Your instructions —
Copy out the line that contains "apply written_In in" and the lines after it through the final one in the entries below, exactly, with no other lines.

Saved entries —
(** X19. The records of the file the collector writes are in strictly
    ascending order of run name, so no run appears twice; they are the
    summaries of exactly those entries of [logs_root] that are
    directories and for which [compute_max_for_run] returns a summary,
    each run named after its directory. *)
Theorem collector_records_sorted_by_run env host args eff res w p records :
  Collect.main env host args = (eff, res) ->
  In (Collect.Wrote w p records) eff ->
  p = Collect.out_path args /\
  StronglySorted (fun a b => String.ltb (run a) (run b) = true) records /\
  forall r, In r records <->
    isdir (fs env) (path_join (Collect.logs_root args) (run r)) = true /\
    exists o,
      compute_max_for_run env (path_join (Collect.logs_root args) (run r))
        (Collect.tag args) (Collect.latest args) = (o, Ok (Some r)).
Proof.
  intros H Hin.
  assert (Hw : In (p, records) (Collect.written eff))
    by (apply written_In; eauto).
  pose proof (main_written _ _ _ _ _ H) as E.
  rewrite E in Hw. clear E.
  pose proof (subdirs_summaries_sorted env (Collect.tag args)
                (Collect.latest args) (Collect.logs_root args)) as Hs.
  pose proof (summaries_In env (Collect.tag args) (Collect.latest args)
                (Collect.subdirs (fs env) (Collect.logs_root args))) as HIn.
  destruct res as [u|e]; [|destruct (Collect.summaries _ _ _ _); destruct Hw].
  destruct (Collect.summaries _ _ _ _) as [|r0 rs]; [destruct Hw|].
  destruct Hw as [Hw|[]]. inversion Hw; subst; clear Hw.
  split; [reflexivity|]. split; [exact Hs|].
  intros r. rewrite HIn. split.
  - intros (sd & o & Hsd & Ecm).
    apply subdirs_In in Hsd. destruct Hsd as (d & -> & Hd).
    pose proof (compute_max_run _ _ _ _ _ _ Ecm) as Hrun.
    rewrite basename_join in Hrun. rewrite Hrun. eauto.
  - intros (Hd & o & Ecm). exists (path_join (Collect.logs_root args) (run r)), o.
    split; [|exact Ecm]. apply subdirs_In. eauto.
Qed.

Lemma isdir_parent fs root d :
  isdir fs (path_join root d) = true -> isdir fs root = true.
Proof.
  unfold isdir, path_join. rewrite lookup_node_app.
  destruct (lookup_node fs root) as [[m|entries]|]; try discriminate.
  reflexivity.
Qed.

(** X20. The collector accounts for every directory directly inside
    [logs_root]: for a run without data it prints the line that says
    so, and the summary of a run with data is among the records of the
    file it writes when it succeeds. *)
Theorem collector_accounts_for_every_run env host args eff res d :
  Collect.main env host args = (eff, res) ->
  isdir (fs env) (path_join (Collect.logs_root args) d) = true ->
  (exists o,
     compute_max_for_run env (path_join (Collect.logs_root args) d)
       (Collect.tag args) (Collect.latest args) = (o, Ok None) /\
     In (Collect.Out
           (Collect.info_line (Collect.tag args)
              (path_join (Collect.logs_root args) d))) eff) \/
  (exists o r,
     compute_max_for_run env (path_join (Collect.logs_root args) d)
       (Collect.tag args) (Collect.latest args) = (o, Ok (Some r)) /\
     run r = d /\
     (res = Ok tt ->
      exists w records,
        In (Collect.Wrote w (Collect.out_path args) records) eff /\
        In r records)).
Proof.
  intros H Hd.
  pose proof (main_written _ _ _ _ _ H) as Hw.
  pose proof (isdir_parent _ _ _ Hd) as Hroot.
  destruct (collect_main_dir env host args Hroot) as (o & Hinfo & E).
  assert (Hsd : In (path_join (Collect.logs_root args) d)
                  (Collect.subdirs (fs env) (Collect.logs_root args)))
    by (apply subdirs_In; eauto).
  destruct (compute_max_ok_on_dir env _ (Collect.tag args) (Collect.latest args) Hd)
    as (o1 & r1 & Ecm).
  destruct r1 as [r|].
  - right. exists o1, r. split; [exact Ecm|]. split.
    { rewrite (compute_max_run _ _ _ _ _ _ Ecm). apply basename_join. }
    intros ->.
    assert (Hr : In r (Collect.summaries env (Collect.tag args)
                         (Collect.latest args)
                         (Collect.subdirs (fs env) (Collect.logs_root args))))
      by (apply summaries_In; eauto).
    destruct (Collect.summaries _ _ _ _) as [|r0 rs]; [destruct Hr|].
    assert (Hin : In (Collect.out_path args, r0 :: rs) (Collect.written eff))
      by (rewrite Hw; left; reflexivity).
    apply written_In in Hin. destruct Hin as (w & Hin). eauto.
  - left. exists o1. split; [exact Ecm|].
    rewrite E in H.
    assert (Ho : In (Collect.Out (Collect.info_line (Collect.tag args)
                       (path_join (Collect.logs_root args) d)))
                    (List.map Collect.Out o)).
    { apply List.in_map. eapply Hinfo; eassumption. }
    destruct (Collect.summaries _ _ _ _) as [|r0 rs].
    + inversion H; subst. apply in_or_app. left. exact Ho.
    + destruct (Collect.save _ _ _) as [eff' res']. inversion H; subst.
      apply in_or_app. left. exact Ho.
Qed.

Worked solution —
    apply written_In in Hin. destruct Hin as (w & Hin). eauto.
  - left. exists o1. split; [exact Ecm|].
    rewrite E in H.
    assert (Ho : In (Collect.Out (Collect.info_line (Collect.tag args)
                       (path_join (Collect.logs_root args) d)))
                    (List.map Collect.Out o)).
    { apply List.in_map. eapply Hinfo; eassumption. }
    destruct (Collect.summaries _ _ _ _) as [|r0 rs].
    + inversion H; subst. apply in_or_app. left. exact Ho.
    + destruct (Collect.save _ _ _) as [eff' res']. inversion H; subst.
      apply in_or_app. left. exact Ho.
Qed.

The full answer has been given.